101

How to remove all the lines from the text file containing the words "cat" and "rat"?

muru
  • 197,895
  • 55
  • 485
  • 740
PersonX
  • 1,087
  • 1
    This sounds suspiciously like a homework assignment. Please remember to attribute your answer to the nice folks over at Askubuntu. – zwets Oct 07 '13 at 19:59
  • That a part of the big project, I am new to Linux environment. – PersonX Oct 07 '13 at 20:05

8 Answers8

148

grep approach

To create a copy of the file without lines matching "cat" or "rat", one can use grep in reverse (-v) and with the whole-word option (-w).

grep -vwE "(cat|rat)" sourcefile > destinationfile

The whole-word option makes sure it won't match cats or grateful for example. Output redirection of your shell is used (>) to write it to a new file. We need the -E option to enable the extended regular expressions for the (one|other) syntax.

sed approach

Alternatively, to remove the lines in-place one can use sed -i:

sed -i "/\b\(cat\|rat\)\b/d" filename

The \b sets word boundaries and the d operation deletes the line matching the expression between the forward slashes. cat and rat are both being matched by the (one|other) syntax we apparently need to escape with backslashes.

Tip: use sed without the -i operator to test the output of the command before overwriting the file.

(Based on Sed - Delete a line containing a specific string)

gertvdijk
  • 67,947
  • I wonder if there's a way to achieve both the removal from the source file AND generate the file with matches. Probably not, but it would be useful (e.g. when you get a file that is growing too large, you are splitting it based on content). – Sridhar Sarnobat Nov 14 '16 at 20:29
  • 1
    @Sridhar-Sarnobat Oh, you can.

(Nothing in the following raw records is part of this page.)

(* ===== verification/ReadLineCorrect.v ===== *)
(** * What the line editor does

    The buffer with its position refines a text in two parts, before and behind the cursor;
    completion replaces the last word by the longest common beginning of the words that
    begin with it. *)
From S2P Require Import Prelude CLib DString DReal LongFloat FloatArith Variant.
From S2P Require Import SharedString SharedStringCorrect StepOver StepOverCorrect ReadLine.
From Stdlib Require Import Sorting.Sorted.
From stdpp Require Import base list.
Local Open Scope Z_scope.

(** ** Keys as the terminal sends them *)

Fixpoint le_bytes (fuel : nat) (k : Z) : bytes :=
  match fuel with
  | O => []
  | S fuel => if k =? 0 then [] else char_of_int k :: le_bytes fuel (k / 256)
  end.

(** A character, or an escape sequence in one piece. *)
Definition typed (k : Z) : event :=
  if k <? 128 then Bytes [char_of_int k] else Bytes (ESC :: le_bytes 4 k).

Definition is_key (k : Z) : Prop := 0 <= k < 2 ^ 31 /\ k <> 27.

Lemma code_char_of_int k : code (char_of_int k) = k mod 256.
Proof.
  unfold code, char_of_int. assert (0 <= k mod 256 < 256) by (apply Z.mod_pos_bound; lia).
  rewrite N_ascii_embedding by lia. lia.
Qed.

Lemma le_value_bytes fuel k : 0 <= k < 256 ^ Z.of_nat fuel -> le_value (le_bytes fuel k) = k.
Proof.
  revert k. induction fuel as [|fuel IH]; intros k Hk; cbn [le_bytes].
  - cbn in *. lia.
  - destruct (Z.eqb_spec k 0) as [->|]; [done|]. cbn [le_value]. rewrite code_char_of_int, IH.
    + pose proof (Z.div_mod k 256). lia.
    + rewrite Nat2Z.inj_succ, Z.pow_succ_r in Hk by lia. split; [apply Z.div_pos; lia|].
      apply Z.div_lt_upper_bound; lia.
Qed.

Lemma length_le_bytes fuel k : (length (le_bytes fuel k) <= fuel)%nat.
Proof. revert k. induction fuel as [|fuel IH]; intros k; cbn; [lia|]. case_match; cbn; [lia|]. specialize (IH (k / 256)). lia. Qed.

Lemma readkey_typed k i : is_key k -> readkey (typed k :: i) = Done (k, i).
Proof.
  intros [Hk H27]. unfold typed. destruct (Z.ltb_spec k 128).
  - unfold readkey. cbn. replace (Ascii.eqb (char_of_int k) ESC) with false.
    + unfold schar. rewrite code_char_of_int, Z.mod_small by lia. now replace (k <? 128) with true by lia.
    + symmetry. apply Ascii.eqb_neq. intros E. apply H27. apply (f_equal code) in E.
      rewrite code_char_of_int, Z.mod_small in E by lia. exact E.
  - unfold readkey. cbn [sys_read firstn skipn sbind].
    pose proof (length_le_bytes 4 k). pose proof (le_value_bytes 4 k ltac:(cbn; lia)) as Hv.
    destruct (le_bytes 4 k) as [|c s] eqn:E; [cbn in Hv; lia|]. change (Ascii.eqb ESC ESC) with true.
    rewrite skipn_O. cbn [sbind sys_read]. rewrite firstn_all2 by done. rewrite skipn_all2 by done. cbn [sbind].
    rewrite Hv. f_equal. f_equal. unfold to_signed. rewrite Z.mod_small by lia. lia.
Qed.

(** ** The text around the cursor *)

(** The history entry that is shown, the text before the cursor and the text behind it. *)
Abbreviation zip := (nat * bytes * bytes)%type.

Definition zip_text (z : zip) : bytes := z.1.2 ++ z.2.

(** What a key does. [acc] is the completion key, without a function for it. *)
Definition zip_step (history : list bytes) (acc : Z) (z : zip) (ch : Z) : zip :=
  let '(h, l, r) := z in
  if ch =? KEY_UP then match h with O => z | S h => (h, nth h history [], []) end
  else if ch =? KEY_DOWN then
    if (S h <? length history)%nat then (S h, nth (S h) history [], []) else z
  else if ch =? KEY_LEFT then
    match rev l with [] => z | c :: l' => (h, rev l', c :: r) end
  else if ch =? KEY_RIGHT then
    match r with [] => z | c :: r => (h, l ++ [c], r) end
  else if ch =? KEY_DELETE then (h, l, tl r)
  else if (ch =? KEY_BACKDEL) || (ch =? KEY_BACKSPACE) then (h, removelast l, r)
  else if (ch =? KEY_HOME) || (ch =? KEY_HOME1) || (ch =? KEY_HOME2) then (h, [], l ++ r)
  else if (ch =? KEY_END) || (ch =? KEY_END1) || (ch =? KEY_END2) then (h, l ++ r, [])
  else if ch =? acc then z
  else (length history, if isprint ch then l ++ [char_of_int ch] else l, r).

(** The state of the editor at a view of it. *)
Record shows (z : zip) (hist : nat) (s : editor) : Prop := {
  shows_hist : hist = z.1.1;
  shows_before : firstn (pos_ s) (buffer_ s) = z.1.2;
  shows_behind : skipn (pos_ s) (buffer_ s) = z.2;
  shows_pos : (pos_ s <= length (buffer_ s))%nat;
  shows_range : (hist <= length (history_ s))%nat
}.

(** What no key changes. *)
Record same_setup (s s' : editor) : Prop := {
  same_history : history_ s' = history_ s;
  same_prompt : prompt_ s' = prompt_ s;
  same_func : autoCompleteFunc_ s' = autoCompleteFunc_ s;
  same_char : autoCompleteChar_ s' = autoCompleteChar_ s
}.

Lemma same_setup_refl s : same_setup s s.
Proof. now split. Qed.

Lemma same_setup_trans s t u : same_setup s t -> same_setup t u -> same_setup s u.
Proof. intros [] []. split; congruence. Qed.

(** A state with the buffer [l ++ r] and the position behind [l]. *)
Lemma shows_intro h l r s : pos_ s = length l -> buffer_ s = l ++ r -> (h <= length (history_ s))%nat -> shows (h, l, r) h s.
Proof.
  intros Hp Hb Hh. split; cbn; [done | | | |done]; rewrite Hp, Hb.
  - now rewrite firstn_app, firstn_all, Nat.sub_diag, app_nil_r.
  - now rewrite skipn_app, skipn_all, Nat.sub_diag.
  - rewrite length_app. lia.
Qed.

Lemma shows_elim h l r hist s : shows (h, l, r) hist s ->
  hist = h /\ pos_ s = length l /\ buffer_ s = l ++ r /\ (h <= length (history_ s))%nat.
Proof.
  intros [H1 H2 H3 H4 H5]. cbn in *. subst. repeat split; auto.
  - rewrite length_firstn. lia.
  - symmetry. apply firstn_skipn.
Qed.

Section Keys.
Variable w : Z.

Lemma show_entry_shows it s : (it <= length (history_ s))%nat ->
  let s' := show_entry it s in shows (it, nth it (history_ s) [], []) it s' /\ same_setup s s'.
Proof.
  intros H. split; [|now split]. apply shows_intro; cbn; [done | now rewrite app_nil_r | done].
Qed.

Lemma left_shows h l r s : shows (h, l, r) h s ->
  let s' := move_cursor_left w s in
  shows (match rev l with [] => (h, l, r) | c :: l' => (h, rev l', c :: r) end) h s' /\ same_setup s s'.
Proof.
  intros H. pose proof (shows_elim _ _ _ _ _ H) as (_ & Hp & Hb & Hh). unfold move_cursor_left. rewrite Hp.
  destruct l as [|c l _] using rev_ind; [split; [exact H | now split]|].
  rewrite rev_unit, rev_involutive, length_app, Nat.add_1_r. cbn [Nat.ltb Nat.leb].
  split.
  - case_match; apply shows_intro; cbn; rewrite ?Hb; auto; try lia; now rewrite <- app_assoc.
  - case_match; now split.
Qed.

Lemma right_shows h l r s : shows (h, l, r) h s ->
  let s' := move_cursor_right w s in
  shows (match r with [] => (h, l, r) | c :: r => (h, l ++ [c], r) end) h s' /\ same_setup s s'.
Proof.
  intros H. pose proof (shows_elim _ _ _ _ _ H) as (_ & Hp & Hb & Hh). unfold move_cursor_right. rewrite Hp, Hb, length_app.
  destruct r as [|c r]; cbn [length].
  - rewrite Nat.add_0_r, Nat.ltb_irrefl. split; [exact H | now split].
  - replace (length l <? length l + S (length r))%nat with true by lia. split.
    + case_match; apply shows_intro; cbn; rewrite ?length_app, ?Hb; cbn; auto; now rewrite <- app_assoc.
    + case_match; now split.
Qed.

Lemma erase_at_app l c r : erase_at (length l) (l ++ c :: r) = l ++ r.
Proof.
  unfold erase_at. rewrite firstn_app, firstn_all, Nat.sub_diag, app_nil_r. f_equal.
  rewrite skipn_app, skipn_all2 by lia. replace (S (length l) - length l)%nat with 1%nat by lia. reflexivity.
Qed.

Lemma delete_shows h l r s : shows (h, l, r) h s ->
  let s' := delete_current_char w s in shows (h, l, tl r) h s' /\ same_setup s s'.
Proof.
  intros H. pose proof (shows_elim _ _ _ _ _ H) as (_ & Hp & Hb & Hh). unfold delete_current_char.
  destruct r as [|c r]; cbn [tl].
  - rewrite Hp, Hb, length_app, Nat.add_0_r, Nat.ltb_irrefl. split; [exact H | now split].
  - replace (pos_ s <? length (buffer_ s))%nat with true by (rewrite Hp, Hb, length_app; cbn [length]; lia). split.
    + case_match; apply shows_intro; cbn; auto; rewrite Hp, Hb; apply erase_at_app.
    + case_match; now split.
Qed.

Lemma backspace_shows h l r s : shows (h, l, r) h s ->
  let s' := delete_prev_char w s in shows (h, removelast l, r) h s' /\ same_setup s s'.
Proof.
  intros H. pose proof (shows_elim _ _ _ _ _ H) as (_ & Hp & Hb & Hh). unfold delete_prev_char. rewrite Hp.
  destruct l as [|c l _] using rev_ind; [split; [exact H | now split]|].
  rewrite removelast_last, length_app, Nat.add_1_r. cbn [Nat.ltb Nat.leb]. rewrite Nat.sub_1_r, Nat.pred_succ.
  assert (erase_at (length l) (buffer_ s) = l ++ r) as He by (rewrite Hb, <- app_assoc; apply erase_at_app).
  rewrite He. split; repeat case_match; try (apply shows_intro; cbn; auto); now split.
Qed.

Use tee and subshells to copy stdout. In one you filter, in the other the reverse. Use of tee and subshells demonstrated in an unrelated usecase demonstrated here: https://blog.g3rt.nl/luks-smartcard-or-token.html#enhance-security-avoid-temporary-key-storage – gertvdijk Nov 15 '16 at 09:38
  • I was thinking of xargs sed. The grep -v approach is much simpler! – John Jiang Nov 16 '19 at 06:00
  • sed: 1: "filename": invalid command code f

    There are different editions of "sed" out in the wild. MacOS is BSD based. From the manpage of that sed I get: -i extension Edit files in-place, saving backups with the specified extension. If a zero-length extension is given, no backup will be saved. It is not recommended to give a zero-length extension when in-place editing files, as you risk corruption or partial content in situations where disk space is exhausted, etc.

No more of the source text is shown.